In his interview with Global, the Prime Minister was asked whether he was aware at the time of a plan to have the Conservative party reimburse Mike Duffy for his questionable expenses. According to the transcript distributed by Global, Mr. Harper’s first word in response was, “no.”
The idea that the Conservative party might assist Mr. Duffy seems to have been revealed in July.
Thomas Mulcair asked about Mr. Harper’s knowledge of that possibility on November 5…
Mr. Mulcair. Was the Prime Minister aware of the initial plan hatched by his chief of staff and his chief fundraiser to reimburse Senator Duffy’s expenses with Conservative Party money? Was he aware of Senator Gerstein’s plan, yes or no?
Mr. Harper. Mr. Speaker, my position has been clear from the beginning. I told Mr. Duffy that I expected him to reimburse his inappropriate expenses. I was told that that was what happened. As it turns out, that is not really what happened. That is why Mr. Wright is no longer on the public payroll. Mr. Duffy should not be either.
Mr. Mulcair. Mr. Speaker, did the Prime Minister know about the plan to use Conservative Party funds to reimburse the illegal expenses of Mike Duffy? No weasel words—yes or no?
Mr. Harper. Mr. Speaker, once again, my clear view on this was that Mr. Duffy’s expenses could not be justified. He had claimed expenses he had not incurred, and I had told him, including telling him directly, that he should repay those funds. I was later told that he had, which, of course, was not true. That is one of the reasons the Senate has acted as it has, and we congratulate it for that action.
Mr. Mulcair. Did the Prime Minister know that the initial plan of his chief of staff, Nigel Wright, was to use Conservative funds to repay Mike Duffy’s illegal expenses? Did he know that? We are not talking about someone else. We are talking about him.
Mr. Harper. Mr. Speaker, I have been clear from the start. I was clear with Mr. Duffy, with Mr. Wright and with the caucus: Mr. Duffy’s expenses were inappropriate and it was his responsibility to reimburse taxpayers. Mr. Duffy did not do that. He did not reimburse, and to my knowledge, he still has not reimbursed, taxpayers for expenses that were inappropriate. On the contrary, he took a cheque from Mr. Wright to pay those expenses and then claimed he had repaid them himself. For that reason, obviously, Mr. Wright and Mr. Duffy have faced appropriate sanction.
and November 20….
Mr. Mulcair. Mr. Speaker, was the Prime Minister aware of the original plan to pay back Mike Duffy’s expenses using Conservative Party money or not?

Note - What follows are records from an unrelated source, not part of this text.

(** @src/include/s4bxi/s4ptl.hpp:212-293 BxiRequest and its subclasses.  One record holds the
    fields of the whole hierarchy; [rq_class] is the class the object was created with, which
    says which of them exist.  A field the constructors leave indeterminate is an option. *)
Inductive request_class :=
| BxiGetRequest | BxiPutRequest | BxiAtomicRequest | BxiFetchAtomicRequest | BxiSwapRequest.
Record BxiRequest := mk_Request {
  rq_class : request_class;
  rq_type : bxi_req_type; rq_mlength : option Z; rq_payload_size : Z; rq_md : BxiMD;
  rq_matching : bool; rq_match_bits : Z; rq_target_pid : Z; rq_pt_index : Z;
  rq_process_state : bxi_req_process_state; rq_msg_ref_count : Z; rq_user_ptr : Z;
  rq_service_vn : bool; rq_local_offset : Z; rq_remote_offset : Z;
  rq_target_remote_offset : option Z; rq_start : option Z; rq_matched_me : option BxiME;
  rq_ack_req : Z; rq_hdr : Z; rq_send_event_issued : bool;
  rq_op : ptl_op; rq_datatype : ptl_datatype;
  rq_get_md : option BxiMD; rq_get_local_offset : Z; rq_fetch_atomic_event_issued : bool;
  rq_cst : option Z;
  rq_get_event_issued : bool }.

(** @src/include/s4bxi/BxiLog.hpp:48-54 BxiLog *)
Record BxiLog := mk_log {
  log_start : option double; log_end : option double; log_type : bxi_log_type;
  log_initiator : Z; log_target : Z }.

(** @src/include/s4bxi/s4ptl.hpp:298-311 BxiMsg *)
Record BxiMsg := mk_Msg {
  ms_initiator : Z; ms_target : Z; ms_simulated_size : Z; ms_send_init_time : option double;
  ms_retry_count : Z; ms_type : bxi_msg_type; ms_parent_request : handle; ms_ref_count : Z;
  ms_ni_fail_type : Z; ms_answers_msg : handle; ms_bxi_log : option BxiLog; ms_is_PIO : bool }.

(** @src/include/s4bxi/BxiQueue.hpp:36-39 BxiQueue (the semaphore [waiting] belongs to SimGrid:
    [SemQueue]) *)
Record BxiQueue := mk_Queue { q_to_process : list handle; q_mailbox : option mailbox }.

(** @src/include/s4bxi/BxiNode.hpp:32-41 flowctrl_process_id *)
Record flowctrl_process_id := mk_fpid { src_pid : Z; dst_pid : Z; dst_nid : Z }.
#[export] Instance flowctrl_process_id_eq_dec : EqDecision flowctrl_process_id.
Proof. solve_decision. Defined.
#[export] Instance flowctrl_process_id_countable : Countable flowctrl_process_id.
Proof.
  refine (inj_countable' (fun f => (src_pid f, dst_pid f, dst_nid f))
            (fun '(a, b, c) => mk_fpid a b c) _). by intros [].
Defined.

(** @src/include/s4bxi/BxiNode.hpp:47-76 BxiNode.  An array indexed by virtual network is a map
    from [bxi_vn] (no entry: [nullptr], or an empty deque). *)
Record BxiNode := mk_Node {
  nd_used_pids : list Z; nd_ni_handles : list handle; nd_nid : Z;
  nd_main_host : Z; nd_nic_host : Z; nd_e2e_actor : handle;
  nd_tx_queues : gmap bxi_vn handle;
  nd_flowctrl_node_counts : gmap (bxi_vn * Z) Z;
  nd_flowctrl_process_counts : gmap (bxi_vn * flowctrl_process_id) Z;
  nd_flowctrl_waiting_messages : gmap bxi_vn (list handle);
  nd_use_real_memory : bool; nd_model_pci : bool; nd_model_pci_commands : bool;
  nd_e2e_off : bool; nd_e2e_retried : Z; nd_e2e_gave_up : Z }.

(** @src/include/s4bxi/actors/BxiNicE2E.hpp:24-27 BxiNicE2E *)
Record BxiNicE2E := mk_E2E {
  e2e_node : handle; e2e_current_msg : handle; e2e_queue : handle;
  e2e_nic_cmd_mailboxes : gmap bxi_vn mailbox }.

(** @src/include/s4bxi/actors/BxiMainActor.hpp:37-72 BxiMainActor (the fields of the Portals
    implementation) *)
Record BxiMainActor := mk_MainActor {
  ma_node : handle; ma_vn : option bxi_vn; ma_service_mode : bool; ma_tx_queue : handle;
  ma_poll_count : Z; ma_is_polling : Z }.

(** @src/include/s4bxi/s4bxi_config.hpp:25-76 s4bxi_config *)
Record s4bxi_config := mk_config {
  max_retries : Z; retry_timeout : double; use_real_memory : bool; model_pci : bool;
  model_pci_commands : bool; e2e_off : bool; log_folder : string; log_computation : bool;
  log_level : Z; privatize_libs : string; keep_temps : bool; max_memcpy : Z;
  cpu_factor : double; cpu_threshold : double; active_polling_delay : double;
  cpu_accumulate : double; quick_acks : bool; auto_shared_malloc_thresh : double;
  shared_malloc : Z; shared_malloc_hugepage : string; shared_malloc_blocksize : Z;
  max_inflight_to_target : Z; max_inflight_to_process : Z; no_dlclose : bool;
  use_pugixml : bool }.

(** ** Rebuilding of the records, for [r <| field := v |>] *)
#[export] Instance rebuild_ActorWaitingCT : Rebuild ActorWaitingCT := fun r =>
  mk_waiting (wct_actor r) (wct_mailbox r) (wct_test r).
#[export] Instance rebuild_BxiCT : Rebuild BxiCT := fun r =>
  mk_CT (ct_waiting r) (ct_event r).
#[export] Instance rebuild_BxiEQ : Rebuild BxiEQ := fun r =>
  mk_EQ (eq_mailbox r).
#[export] Instance rebuild_BxiMD : Rebuild BxiMD := fun r =>
  mk_MD (bmd_ni r) (bmd_md r).
#[export] Instance rebuild_BxiME : Rebuild BxiME := fun r =>
  mk_ME (bme_used r) (bme_pt r) (bme_me r) (bme_user_ptr r) (bme_manage_local_offset r)
    (bme_list r) (bme_needs_unlink r) (bme_in_use r).
#[export] Instance rebuild_BxiPT : Rebuild BxiPT := fun r =>
  mk_PT (pt_priority_list r) (pt_overflow_list r) (pt_unexpected_headers r) (pt_eq r) (pt_ni r)
    (pt_options r) (pt_enabled r) (pt_index r).
#[export] Instance rebuild_BxiNI : Rebuild BxiNI := fun r =>
  mk_NI (ni_node r) (ni_iface r) (ni_options r) (ni_limits r) (ni_pid r) (ni_pt_indexes r)
    (ni_l2p_map r).
#[export] Instance rebuild_BxiRequest : Rebuild BxiRequest := fun r =>
  mk_Request (rq_class r) (rq_type r) (rq_mlength r) (rq_payload_size r) (rq_md r)
    (rq_matching r) (rq_match_bits r) (rq_target_pid r) (rq_pt_index r) (rq_process_state r)
    (rq_msg_ref_count r) (rq_user_ptr r) (rq_service_vn r) (rq_local_offset r)
    (rq_remote_offset r) (rq_target_remote_offset r) (rq_start r) (rq_matched_me r)
    (rq_ack_req r) (rq_hdr r) (rq_send_event_issued r) (rq_op r) (rq_datatype r) (rq_get_md r)
    (rq_get_local_offset r) (rq_fetch_atomic_event_issued r) (rq_cst r) (rq_get_event_issued r).
#[export] Instance rebuild_BxiLog : Rebuild BxiLog := fun r =>
  mk_log (log_start r) (log_end r) (log_type r) (log_initiator r) (log_target r).
#[export] Instance rebuild_BxiMsg : Rebuild BxiMsg := fun r =>
  mk_Msg (ms_initiator r) (ms_target r) (ms_simulated_size r) (ms_send_init_time r)
    (ms_retry_count r) (ms_type r) (ms_parent_request r) (ms_ref_count r) (ms_ni_fail_type r)
    (ms_answers_msg r) (ms_bxi_log r) (ms_is_PIO r).
#[export] Instance rebuild_BxiQueue : Rebuild BxiQueue := fun r =>
  mk_Queue (q_to_process r) (q_mailbox r).
#[export] Instance rebuild_flowctrl_process_id : Rebuild flowctrl_process_id := fun r =>
  mk_fpid (src_pid r) (dst_pid r) (dst_nid r).
#[export] Instance rebuild_BxiNode : Rebuild BxiNode := fun r =>
  mk_Node (nd_used_pids r) (nd_ni_handles r) (nd_nid r) (nd_main_host r) (nd_nic_host r)
    (nd_e2e_actor r) (nd_tx_queues r) (nd_flowctrl_node_counts r) (nd_flowctrl_process_counts r)
    (nd_flowctrl_waiting_messages r) (nd_use_real_memory r) (nd_model_pci r)
    (nd_model_pci_commands r) (nd_e2e_off r) (nd_e2e_retried r) (nd_e2e_gave_up r).
#[export] Instance rebuild_BxiNicE2E : Rebuild BxiNicE2E := fun r =>
  mk_E2E (e2e_node r) (e2e_current_msg r) (e2e_queue r) (e2e_nic_cmd_mailboxes r).
#[export] Instance rebuild_BxiMainActor : Rebuild BxiMainActor := fun r =>
  mk_MainActor (ma_node r) (ma_vn r) (ma_service_mode r) (ma_tx_queue r) (ma_poll_count r)
    (ma_is_polling r).
#[export] Instance rebuild_s4bxi_config : Rebuild s4bxi_config := fun r =>
  mk_config (max_retries r) (retry_timeout r) (use_real_memory r) (model_pci r)
    (model_pci_commands r) (e2e_off r) (log_folder r) (log_computation r) (log_level r)
    (privatize_libs r) (keep_temps r) (max_memcpy r) (cpu_factor r) (cpu_threshold r)
    (active_polling_delay r) (cpu_accumulate r) (quick_acks r) (auto_shared_malloc_thresh r)
    (shared_malloc r) (shared_malloc_hugepage r) (shared_malloc_blocksize r)
    (max_inflight_to_target r) (max_inflight_to_process r) (no_dlclose r) (use_pugixml r).

(** ** Calls to SimGrid *)

(** Semaphores are named by the object that owns them. *)
Inductive sem_id := SemCQ (ni : handle) | SemE2E (node : handle) | SemQueue (queue : handle).
#[export] Instance sem_id_eq_dec : EqDecision sem_id.
Proof. solve_decision. Defined.

(** What travels through a mailbox: always a pointer. *)
Inductive payload := PMsg (msg : handle) | PEvent (ev : ptl_event) | PBool (b : bool).

(** An activity built by [put_init] or [sendto_init] and not started yet. *)
Inductive comm :=
| CommPut (mb : mailbox) (p : payload) (size : Z)
| CommSendto (src dst : Z) (size : Z).

Inductive simcall :=
| SleepFor (d : double) | SleepUntil (t : double) | Yield
| CommStart (c : comm) | CommDetach (c : comm) | CommWait (c : comm)
| GetWait (mb : mailbox)
| GetAsync (mb : mailbox) | WaitAny (n : Z) (timeout : Z) | CommCancel (n : Z)
| SetReceiver (mb : mailbox) (self : bool)
| SemAcquire (s : sem_id) | SemRelease (s : sem_id)
| ActorResume (a : handle) | ActorSuspend (a : handle)
| SpawnPciLogger (c : comm) (t : bxi_log_type) (nid : Z).

(** What [BxiEngine::log] writes. *)
Inductive log_output :=
| LogOpen (file : string) | LogClose | LogHeader | LogLine (l : BxiLog).

(** ** The world *)

Record World := mk_World {
  w_cts : gmap N BxiCT; w_eqs : gmap N BxiEQ; w_mds : gmap N BxiMD; w_mes : gmap N BxiME;
  w_pts : gmap N BxiPT; w_nis : gmap N BxiNI; w_nodes : gmap N BxiNode;
  w_reqs : gmap N BxiRequest; w_msgs : gmap N BxiMsg; w_queues : gmap N BxiQueue;
  w_e2es : gmap N BxiNicE2E; w_actors : gmap N BxiMainActor;
  w_next : N;
  w_mem : gmap Z Z;
  w_config : s4bxi_config;
  w_clock : double;
  w_mailbox_pool : list mailbox;
  w_logCount : Z; w_log : list log_output;
  w_trace : list simcall }.

#[export] Instance rebuild_World : Rebuild World := fun r =>
  mk_World (w_cts r) (w_eqs r) (w_mds r) (w_mes r) (w_pts r) (w_nis r) (w_nodes r) (w_reqs r)
    (w_msgs r) (w_queues r) (w_e2es r) (w_actors r) (w_next r) (w_mem r) (w_config r)
    (w_clock r) (w_mailbox_pool r) (w_logCount r) (w_log r) (w_trace r).

(** The environment of an actor: SimGrid and the other actors.
    [env_step c w] is the world in which the caller of [c] resumes, from the
    world [w] it left (the trace, newest call first, already holds [c]); the
    other fields are what SimGrid and the C++ library answer. *)
Class Env := {
  env_step : simcall -> World -> World;
  env_self : World -> handle;                       (* Actor::self() *)
  env_mailbox_ready : World -> mailbox -> bool;     (* Mailbox::ready() *)
  env_mailbox_listen : World -> mailbox -> bool;    (* Mailbox::listen() *)
  env_mailbox_size : World -> mailbox -> Z;         (* Mailbox::size() *)
  env_received : World -> mailbox -> payload;       (* what the last get returned *)
  env_wait_any : World -> Z;                        (* Comm::wait_any[_for] *)
  env_would_block : World -> sem_id -> bool;        (* Semaphore::would_block() *)
  env_random_int : World -> Z;                      (* random_int() *)
  env_fuel : nat;        (* how many turns of a loop that other actors can prolong are followed *)
}.

(** The environment in which no other actor runs. *)
Class Quiet (E : Env) := quiet : forall c w, env_step c w = w.

Abbreviation SM := (M World).

(** ** Primitive operations *)

(** Where the objects of a class live. *)
Class Store (T : Type) := {
  objects : World -> gmap N T;
  on_objects : (gmap N T -> gmap N T) -> World -> World }.

#[export] Instance store_CT : Store BxiCT := {| objects := w_cts; on_objects := over w_cts |}.
#[export] Instance store_EQ : Store BxiEQ := {| objects := w_eqs; on_objects := over w_eqs |}.
#[export] Instance store_MD : Store BxiMD := {| objects := w_mds; on_objects := over w_mds |}.
#[export] Instance store_ME : Store BxiME := {| objects := w_mes; on_objects := over w_mes |}.
#[export] Instance store_PT : Store BxiPT := {| objects := w_pts; on_objects := over w_pts |}.
#[export] Instance store_NI : Store BxiNI := {| objects := w_nis; on_objects := over w_nis |}.
#[export] Instance store_Node : Store BxiNode :=
  {| objects := w_nodes; on_objects := over w_nodes |}.
#[export] Instance store_Request : Store BxiRequest :=
  {| objects := w_reqs; on_objects := over w_reqs |}.
#[export] Instance store_Msg : Store BxiMsg :=
  {| objects := w_msgs; on_objects := over w_msgs |}.
#[export] Instance store_Queue : Store BxiQueue :=
  {| objects := w_queues; on_objects := over w_queues |}.
#[export] Instance store_E2E : Store BxiNicE2E :=
  {| objects := w_e2es; on_objects := over w_e2es |}.
#[export] Instance store_MainActor : Store BxiMainActor :=
  {| objects := w_actors; on_objects := over w_actors |}.

Section Heap.
Context {T : Type} `{Store T}.

(** [*h], [h->field = v], [new], [delete].  A null or dangling pointer is undefined. *)
Definition load (h : handle) : SM T := fun w =>
  match objects w !! h with
  | Some x => Ok x w
  | None => Fail (Undefined "invalid pointer")
  end.
Definition update (h : handle) (f : T -> T) : SM unit := fun w =>
  match objects w !! h with
  | Some x => Ok tt (on_objects <[h := f x]> w)
  | None => Fail (Undefined "invalid pointer")
  end.
Definition new (x : T) : SM handle := fun w =>
  Ok (w_next w) (on_objects <[w_next w := x]> w <| w_next ::= N.succ |>).
Definition free (h : handle) : SM unit := fun w =>
  match objects w !! h with
  | Some _ => Ok tt (on_objects (delete h) w)
  | None => Fail (Undefined "invalid pointer")
  end.
End Heap.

Mr. Harper. Mr. Speaker, from the beginning, my position has been that Mr. Duffy had to pay back his own expenses. When I learned that that was not what he had done, I took the appropriate action.
… without getting anything quite so definitive in response. Even after the Prime Minister’s director of communications had made the rounds and seemed to answer the question definitively, Mr. Harper was still apparently unwilling on November 26 to respond with something as definitive as “no” (though there was a “no” that you might be able to read as being in response to that question even if it came in response to another question). The closest he came to “no” was on December 5, in his final exchange with Mr. Mulcair before the break, when the Prime Minister said that “it was always conveyed to me that Mr. Duffy would repay his own expenses” and that “it was always conveyed to me that it was Mr. Duffy who was going to pay Mr. Duffy’s expenses, not the Conservative Party, not Nigel Wright, not anybody else.”
Over the course of the extended questioning of the Prime Minister, he did show himself willing and able to offer straightforward answers to straightforward questions (on, for example, when he found out about Mr. Wright’s payment to Mr. Duffy, whether he discussed the affair in the Senate with Carolyn Stewart Olsen, what he told Mr. Duffy on February 13, whether Mr. Wright had made similar payments to other senators, that he didn’t threaten Mr. Duffy with expulsion on February 13, that he didn’t say to Mr. Duffy what Mr. Duffy had said he said (on two counts), that, between February and May, Irving Gerstein said nothing to him about the idea of the Conservative party covering Mr. Duffy’s expenses, that he found out on May 15 that the Conservative party had covered Mr. Duffy’s legal expenses and on the circumstances of Benjamin Perrin’s exit from the PMO*).
This one though proved to be a bit of a struggle. Perhaps the charming setting that Global setup for its interview with the Prime Minister proved a more conducive setting.
*Note: This is not intended as a complete list of Mr. Harper’s straightforward answers. It’s mostly drawn from a tally I’d been working on earlier.